Westfield and Forest acquired the development in 2006 for approximately $66 million just as it was winding up a $420 million, one-million-square-foot expansion of the 500,000-sf San Francisco Center located one block away. At the time the companies said they planned to take over leasing and management and look to re-tenant spaces along Mission and Fourth streets, possibly with higher-end retailers. “We expect the synergy of the new retail and entertainment venues at Metreon, Westfield San Francisco Centre and Yerba Buena to create a dynamic retail, entertainment and cultural district from SoMa to Union Square,” said Forest City chief executive James Ratner in a prepared statement.

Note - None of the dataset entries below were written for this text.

(** ** The loop and the handler in every state *)

Lemma assert_loop_result (vs : list iface) (l : list string) :
  fold_left
    (fun closestCommands value =>
       match closestCommands, assertString value with
       | Some cs, Some s => Some (cs ++ [s])
       | _, _ => None
       end) vs (Some []) = Some l ->
  vs = map IString l.
Proof.
  intros E. destruct (forallb isString vs) eqn:F.
  - rewrite forallb_forall, <- List.Forall_forall in F.
    destruct (strings_are_mapped _ F) as [l' ->].
    rewrite assert_loop in E. injection E as <-. reflexivity.
  - assert (Hp : exists v, In v vs /\ isString v = false).
    { clear E. induction vs as [|v vs IH]; [discriminate|].
      cbn in F. destruct (isString v) eqn:Hv.
      - destruct (IH F) as [x [Hx Hs]]. exists x. split; [right|]; assumption.
      - exists v. split; [left; reflexivity|exact Hv]. }
    apply (assert_loop_panics vs []) in Hp. rewrite Hp in E. discriminate.
Qed.

(** X5. In every state and for every token, the handler of
    [app.CommandNotFound] does not return to its caller: either some
    matched value is not a string and it panics with the state untouched,
    or the match is a list of strings and it ends the process with the
    fatal status, its message on the error stream, the registry and the
    trace as they were. *)
Theorem CommandNotFound_never_returns (command : string) (w : World) :
  (CommandNotFound command w = (Panicked, w)
   /\ exists v, In v (trie.PrefixMatch command (commandsTree (registry w)))
                /\ isString v = false)
  \/ (exists l,
        trie.PrefixMatch command (commandsTree (registry w)) = map IString l
        /\ CommandNotFound command w
           = (Exited fatalExitCode,
              afterFatal w (notFoundMessage command l +:+ nl))).
Proof.
  destruct (findClosestCommands (commandsTree (registry w)) command) as [l|] eqn:E.
  - right. exists l. split; [|apply CommandNotFound_run; exact E].
    apply assert_loop_result. exact E.
  - left. split.
    + unfold CommandNotFound, bind, getRegistry. rewrite E. reflexivity.
    + apply (assert_loop_panics _ []). exact E.
Qed.

(** X6. [findClosestCommands] returns the list [l] exactly when the prefix
    match is [l] with each string held as an interface value, and it panics
    exactly when some matched value is not a string. *)
Theorem findClosestCommands_outcome (tree : trie.Node iface) (command : string) :
  (forall l, findClosestCommands tree command = Some l
             <-> trie.PrefixMatch command tree = map IString l)
  /\ (findClosestCommands tree command = None
      <-> exists v, In v (trie.PrefixMatch command tree) /\ isString v = false).
Proof.
  split.
  - intros l. split; [apply assert_loop_result|apply findClosestCommands_strings].
  - apply assert_loop_panics.
Qed.

(** ** Diagnostics *)

(** X7. Whatever [os.Hostname] answers, a name or an error, every entry of
    the snapshot other than "PLATFORM" is the same: the host name has a
    part in the "PLATFORM" entry only. *)
Theorem getSystemData_hostname_frame
        (humanizeBytes : Z -> string) (e : Env) (h : result string) (k : string) :
  k <> "PLATFORM" ->
  getSystemData humanizeBytes (withHostname h e) !! k
  = getSystemData humanizeBytes e !! k.
Proof.
  intros Hk. unfold getSystemData.
  rewrite !(lookup_insert_ne _ "PLATFORM" k) by congruence. reflexivity.
Qed.

Lemma getSystemData_hostname_frame_witness :
  "MEM" <> "PLATFORM"
  /\ getSystemData plainBytes (withHostname (Ok "node1") exampleEnv) !! "MEM"
     = getSystemData plainBytes exampleEnv !! "MEM".
Proof.
  assert (H : "MEM" <> "PLATFORM") by discriminate.
  split; [exact H|].
  exact (getSystemData_hostname_frame plainBytes exampleEnv (Ok "node1") "MEM" H).
Defined.

Lemma decVal_digit (d : Z) : 0 <= d < 10 -> decVal (strconv.digit d) = Some d.
Proof.
  intros H.
  assert (Hc : In d [0;1;2;3;4;5;6;7;8;9]) by (simpl; lia).
  simpl in Hc.
  repeat (destruct Hc as [<-|Hc]; [reflexivity|]). destruct Hc.
Qed.

Lemma divLoop_parse (fuel : nat) : forall (u : Z) (rest : string),
  0 <= u < 10 ^ Z.of_nat (S fuel) ->
  parseDecDigits (strconv.divLoop fuel 10 u rest) 0 = parseDecDigits rest u.
Proof.
  induction fuel as [|fuel IH]; intros u rest Hu.
  - change (10 ^ Z.of_nat 1) with 10 in Hu.
    cbn [strconv.divLoop parseDecDigits].
    rewrite Z.mod_small by lia. rewrite decVal_digit by lia. reflexivity.
  - cbn [strconv.divLoop].
    destruct (10 <=? u) eqn:E.
    + apply Z.leb_le in E. cbv zeta.
      rewrite Nat2Z.inj_succ, Z.pow_succ_r in Hu by lia.
      pose proof (Z.div_mod u 10 ltac:(lia)) as Hdm.
      pose proof (Z.mod_pos_bound u 10 ltac:(lia)) as Hmb.
      rewrite IH.
      * cbn [parseDecDigits].
        rewrite decVal_digit by lia. f_equal. lia.
      * split; [apply Z.div_pos; lia|].
        apply Z.div_lt_upper_bound; lia.
    + apply Z.leb_gt in E. cbn [parseDecDigits].
      rewrite decVal_digit by lia. reflexivity.
Qed.

Lemma Itoa_roundtrip (n : Z) :
  disk.int64_range n -> parseDec (strconv.Itoa n) = Some n.
Proof.
  unfold disk.int64_range. intros Hn.
  unfold strconv.Itoa, strconv.FormatInt, strconv.formatBits.
  change (strconv.isPowerOfTwo 10) with false. cbv iota.
  assert (Hpow : 2 ^ 64 < 10 ^ Z.of_nat 65) by (vm_compute; reflexivity).
  destruct (n <? 0) eqn:E.
  - apply Z.ltb_lt in E. cbn [parseDec].
    assert (Hu : strconv.uint64 (- strconv.uint64 n) = - n).
    { unfold strconv.uint64.
      rewrite <- (Z.mod_add n 1) by lia. rewrite (Z.mod_small (n + 1 * 2 ^ 64)) by lia.
      rewrite <- (Z.mod_add _ 1) by lia. rewrite Z.mod_small by lia. lia. }
    rewrite Hu.
    change (if Ascii.eqb "-" "-" then ?a else ?b) with a.
    rewrite divLoop_parse by lia.
    cbn. f_equal. lia.
  - apply Z.ltb_ge in E.
    assert (Hu : strconv.uint64 n = n) by (apply Z.mod_small; lia).
    rewrite Hu.
    assert (Hp : forall s, parseDecDigits s 0 = Some n -> parseDec s = Some n).
    { intros s Hs. unfold parseDec. destruct s as [|c s']; [exact Hs|].
      destruct c as [[] [] [] [] [] [] [] []]; try exact Hs.
      cbn in Hs. discriminate. }
    apply Hp, divLoop_parse. lia.
Qed.

(** X8. For a number of CPUs in the range of a 64-bit [int], the "RUNTIME"
    entry of the snapshot is the runtime version followed by a CPUs field
    that is a decimal numeral and reads back as that number. *)
Theorem getSystemData_runtime_cpus (humanizeBytes : Z -> string) (e : Env) :
  disk.int64_range (numCPU e) ->
  exists cpus,
    getSystemData humanizeBytes e !! "RUNTIME"
    = Some ("Version: " +:+ goVersion e +:+ " | CPUs: " +:+ cpus)
    /\ parseDec cpus = Some (numCPU e).
Proof.
  intros Hn. exists (strconv.Itoa (numCPU e)). split.
  - unfold getSystemData.
    rewrite lookup_insert_ne by discriminate. apply lookup_insert_eq.
  - apply Itoa_roundtrip. exact Hn.
Qed.

Lemma getSystemData_runtime_cpus_witness :
  disk.int64_range (numCPU exampleEnv)
  /\ exists cpus,
       getSystemData plainBytes exampleEnv !! "RUNTIME"
       = Some ("Version: " +:+ goVersion exampleEnv +:+ " | CPUs: " +:+ cpus)
       /\ parseDec cpus = Some 4.
Proof.
  assert (H : disk.int64_range (numCPU exampleEnv))
    by (unfold disk.int64_range; cbn; lia).
  split; [exact H|].
  exact (getSystemData_runtime_cpus plainBytes exampleEnv H).
Defined.

(** ** Registration of the application *)

Lemma bind_Done_inv {A B} (m : M A) (k : A -> M B) (w w' : World) (b : B) :
  bind m k w = (Done b, w') ->
  exists a w1, m w = (Done a, w1) /\ k a w1 = (Done b, w').
Proof.
  unfold bind. destruct (m w) as [[a|code|err|] w1]; try discriminate.
  intros H. exists a, w1. split; [reflexivity|exact H].
Qed.

Lemma registerCommand_Done_inv (c : Command) (w w' : World) :
  registerCommand c w = (Done tt, w') ->
  ~ In (Name c) (map Name (commands (registry w)))
  /\ w' = {| registry :=
               {| commands := commands (registry w) ++ [c];
                  flags := flags (registry w);
                  commandsTree := trie.Insert (Name c) (IString (Name c))
                                              (commandsTree (registry w)) |};
             stderr := stderr w; trace := trace w |}.
Proof.
  destruct (hasCommand (Name c) (registry w)) eqn:E.
  - rewrite (registerCommand_exists _ _ E). discriminate.
  - rewrite (registerCommand_fresh _ _ E). intros [= <-]. split; [|reflexivity].
    intros Hin. apply hasCommand_In in Hin. congruence.
Qed.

Westfield says it has received strong interest from tenants as a result of the remodel, which will reportedly make the building easier to navigate. “A spacious two story high atrium-style entry on Fourth Street will serve as the new main entrance and allow new views through the building to Yerba Buena Gardens,” Westfield says in a statement prepared for GlobeSt.com “New retail entrances will open to the street. A relocated food court and dining terrace will overlook the park and include outdoor seating. Another of the reasons we believe in this site is because it is a public transportation hub located amid a bustling business, convention and hospitality corridor.”

Tenants said to have signed leases for the ground floor of the Metreon as of June included several 1,500- to 2,700-square-foot restaurants with their own entrances, including Bay Bread’s La Boulange Bakery, Best-o-Burger, and a Asian noodle concept by E&O Trading Co., according to a story at that time in the San Francisco Business Times, and there will reportedly be an interior food court with a dozen or so vendors. Existing ground-floor tenants include Jillian’s, Luna Azul, Penguino and Sanraku, all restaurants, as well as Chronicle Books, NYS Collections and Tilt.

Upstairs with the would-be Tavern on the Green space, the vast amount of additional space is said to be devoted to tenants cultural in nature. Reportedly negotiating for space earlier this year were Lorraine Hansberry Theater; Museum of Craft+Design; the Filipino Cultural Center; and others. A Westfield spokesperson did not respond to a Tuesday request for an update on the leasing and build out for the grand re-opening, including any plans for the space slated for Tavern on the Green.

“The site is currently in transition, but we’re excited about its future,” Westfield states. “Metreon is in a pre-development stage and there is significant interest by a wide range of appealing tenants. These tenants will be local, regional and national with a focus on entertainment, food, arts and culture, and retail. Interest by these tenants is not dependent on the presence of the other.”